Colorado Court of Appeals. Division II
Sep 2, 1982
655 P.2d 851 (Colo. App. 1982)

Opinion

No. 80CA0329 No. 80CA0640

Decided September 2, 1982. Rehearing denied October 7, 1982. Certiorari denied November 29, 1982.

Appeal from the District Court of El Paso County, Honorable Bernard R. Baker, Judge.

Hornbein, MacDonald, Fattor and Buckley, P.C., Donald P. MacDonald, Rhett K. Dacus, Cross, Gaddis, Kin Quicksall, David L. Quicksall, for plaintiffs-appellees.

Gordon D. Hinds, City Attorney, James C. Colvin, II, City Attorney, Jackson L. Smith, Deputy City Attorney, Michael J. Heydt, Deputy City Attorney, Spurgeon, Haney and Howbert, W. Allen Spurgeon, for defendant-appellant.


Defendant, City of Colorado Springs (City), appeals partial summary judgment entered in favor of plaintiffs, discharged city employees. We dismiss this appeal as premature.

The City of Colorado Springs adopted a charter amendment entitled "Removal of Striking Employees." A subsection of this amendment requires that each city employee be furnished a copy of the amendment and be apprised of its provisions. Plaintiffs were absent from employment when the City implemented discharge proceedings without complying with this notice provision.

At the beginning of discharge hearings, plaintiffs filed this action for injunctive relief and damages under 42 U.S.C.A. § 1983 (1976). The trial court granted a preliminary injunction which enjoined the City from proceeding with these hearings. Later, the trial court granted plaintiffs' motion for partial summary judgment and ordered a mandatory permanent injunction which required the City to reinstate plaintiffs to their former positions. The trial court certified the granting of the permanent injunction as a final judgment under C.R.C.P. 54(b), while reserving the questions of liability and damages under 42 U.S.C.A. § 1983 (1976).

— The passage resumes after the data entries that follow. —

(** C10. When the answer formulator obtains no response, [final_answer]
    becomes the fixed apology, the next node is present_answer, which prints
    it and sets escalated_to_human = false, and the loop goes on to
    ask_for_clarification (or to log_pre_feedback when a clarification was
    already used), never to escalate. If the user skips the clarification
    the session runs through log_pre_feedback, collect_feedback and
    log_result and ends, not escalated, with the apology as its answer. *)
Theorem formulator_failure_apology (w1 w2 : World) (s : AgentState)
  (o : list Output) :
  response (call_llm (formulator_llm w1)) = None ->
  let c0 := mkConfig answer_formulator s o in
  let c1 := step w1 c0 in
  let c2 := step w2 c1 in
  fallback_answer
  = "I apologise, but I am currently unable to formulate a response. "
    ++ "Please try again later or contact Dell support directly."
  /\ at_node c1 = present_answer
  /\ final_answer (st c1) = fallback_answer
  /\ at_node c2 = (if clarification_used s then log_pre_feedback
                   else ask_for_clarification)
  /\ final_answer (st c2) = fallback_answer
  /\ escalated_to_human (st c2) = false
  /\ In (Print fallback_answer) (out c2)
  /\ (clarification_used s = false ->
      forall w3 w4 w5 w6,
        Py.strip (typed w3) = "" ->
        let ws := [w1; w2; w3; w4; w5; w6] in
        executed ws c0
        = [ answer_formulator; present_answer; ask_for_clarification;
            log_pre_feedback; collect_feedback; log_result ]
        /\ at_node (run ws c0) = END
        /\ final_answer (st (run ws c0)) = fallback_answer
        /\ escalated_to_human (st (run ws c0)) = false)
  /\ (clarification_used s = true ->
      forall w3 w4 w5,
        let ws := [w1; w2; w3; w4; w5] in
        executed ws c0
        = [ answer_formulator; present_answer; log_pre_feedback;
            collect_feedback; log_result ]
        /\ at_node (run ws c0) = END
        /\ final_answer (st (run ws c0)) = fallback_answer
        /\ escalated_to_human (st (run ws c0)) = false).
Proof.
  intros Hfail c0 c1 c2.
  assert (N0 : at_node c0 = answer_formulator) by reflexivity.
  assert (U0 : clarification_used (st c0) = clarification_used s)
    by reflexivity.
  destruct (step_answer_formulator w1 c0 N0) as (N1 & F1 & U1 & _).
  fold c1 in N1, F1, U1. rewrite Hfail in F1. rewrite U0 in U1.
  destruct (step_present_answer w2 c1 N1) as (N2 & F2 & U2 & X2 & P2).
  fold c2 in N2, F2, U2, X2, P2. rewrite F1 in F2, P2. rewrite U1 in N2, U2.
  assert (E12 : forall rest,
             executed (w1 :: w2 :: rest) c0
             = answer_formulator :: present_answer :: executed rest c2).
  { intros rest.
    rewrite executed_cons by (rewrite N0; discriminate). fold c1.
    rewrite executed_cons by (rewrite N1; discriminate). fold c2.
    now rewrite N0, N1. }
  assert (R12 : forall rest, run (w1 :: w2 :: rest) c0 = run rest c2)
    by (intros rest; now rewrite !run_cons).
  clearbody c0 c1 c2.
  split; [reflexivity|]. split; [exact N1|]. split; [exact F1|].
  split; [exact N2|]. split; [exact F2|]. split; [exact X2|].
  split; [exact P2|]. split.
  - intros Hunused w3 w4 w5 w6 Hblank ws. subst ws. rewrite Hunused in N2.
    destruct (step_ask_for_clarification_skip w3 c2 N2 Hblank)
      as (N3 & F3 & _ & X3).
    rewrite F2 in F3. rewrite X2 in X3.
    destruct (closing_path w4 w5 w6 (step w3 c2) N3 X3)
      as (Hexec & Hend & Hans & Hesc).
    rewrite E12, R12.
    rewrite executed_cons by (rewrite N2; discriminate).
    rewrite N2, Hexec.
    rewrite (run_cons w3).
    split; [reflexivity|]. split; [exact Hend|].
    rewrite Hans, F3. auto.
  - intros Hused w3 w4 w5 ws. subst ws. rewrite Hused in N2.
    destruct (closing_path w3 w4 w5 c2 N2 X2)
      as (Hexec & Hend & Hans & Hesc).
    rewrite E12, R12, Hexec.
    split; [reflexivity|]. split; [exact Hend|].
    rewrite Hans, F2. auto.
Qed.

Lemma formulator_failure_apology_witness :
  let ws := session "It does not power on" "yes, thanks"
                    (never (OtherException "schema mismatch"))
                    uncertain_feedback in
  let c := run ws (start "session-1") in
  at_node c = END
  /\ final_answer (st c) = fallback_answer
  /\ escalated_to_human (st c) = false
  /\ pdf_fallback_used (st c) = false.
Proof.
  intros ws c.
  set (w := support_world "" (never (OtherException "schema mismatch"))
                          uncertain_feedback).
  set (wr := support_world "yes, thanks"
                           (never (OtherException "schema mismatch"))
                           uncertain_feedback).
  set (c4 := run (firstn 4 ws) (start "session-1")).
  destruct (formulator_failure_apology w w (st c4) (out c4) eq_refl)
    as (_ & _ & _ & _ & _ & _ & _ & Hskip & _).
  destruct (Hskip eq_refl w w wr w eq_refl) as (_ & Hend & Hans & Hesc).
  assert (Hc : c = run [w; w; w; w; wr; w]
                       (mkConfig answer_formulator (st c4) (out c4)))
    by reflexivity.
  rewrite Hc. split; [exact Hend|]. split; [exact Hans|].
  split; [exact Hesc|].
  rewrite <- Hc. reflexivity.
Defined.

(** ** Every session ends *)

(** Case analysis on what a node or a routing function branches on:
    innermost scrutinees only. *)
Ltac case_atom :=
  match goal with
  | |- context [response (call_llm ?o)] =>
      destruct (response (call_llm o)) as [?resp|]
  | |- context [rag_search ?w ?a ?b] => destruct (rag_search w a b)
  | |- context [(?a >=? ?b)%Z] => destruct (a >=? b)%Z eqn:?
  | |- context [ig_has_enough_info ?r] =>
      destruct (ig_has_enough_info r) eqn:?
  | |- context [is_sufficient ?r] => destruct (is_sufficient r) eqn:?
  | |- context [if is_uncertain ?r then _ else _] =>
      destruct (is_uncertain r) eqn:?
  | |- context [is_actionable ?r] => destruct (is_actionable r) eqn:?
  | |- context [Py.truthy ?x] => destruct (Py.truthy x) eqn:?
  | |- context [if ?x then _ else _] => is_var x; destruct x
  end.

Our jurisdiction to entertain an appeal of the trial court's C.R.C.P. 54(b) certification depends upon the correctness of the certification itself. See Harding Glass Co. v. Jones, 640 P.2d 1123 (Colo. 1982). Before an appeal can be brought, all claims for relief in a case must be resolved by final judgment unless C.R.C.P. 54(b) or another rule or statutory section is applicable. D.H. v. People, 192 Colo. 542, 561 P.2d 5 (1977). A final judgment ends the action "leaving nothing further for the court . . . to do in order to completely determine the rights of the parties involved in the proceeding." Stillings v. Davis, 158 Colo. 308, 406 P.2d 337 (1965).

However, pursuant to C.R.C.P. 54(b), a trial court may certify the entry of a final judgment of a particular claim in actions involving multiple claims for relief. A C.R.C.P. 54(b) certification requires the trial court to determine:

"First, . . . that the decision to be certified is a ruling upon an entire `claim for relief . . . .' Next, that the decision is final `in the sense of an ultimate disposition of an individual claim . . . . Finally, . . . whether there is just reason for delaying entry of a final judgment on the claim." Harding Glass Co., supra, at 1125.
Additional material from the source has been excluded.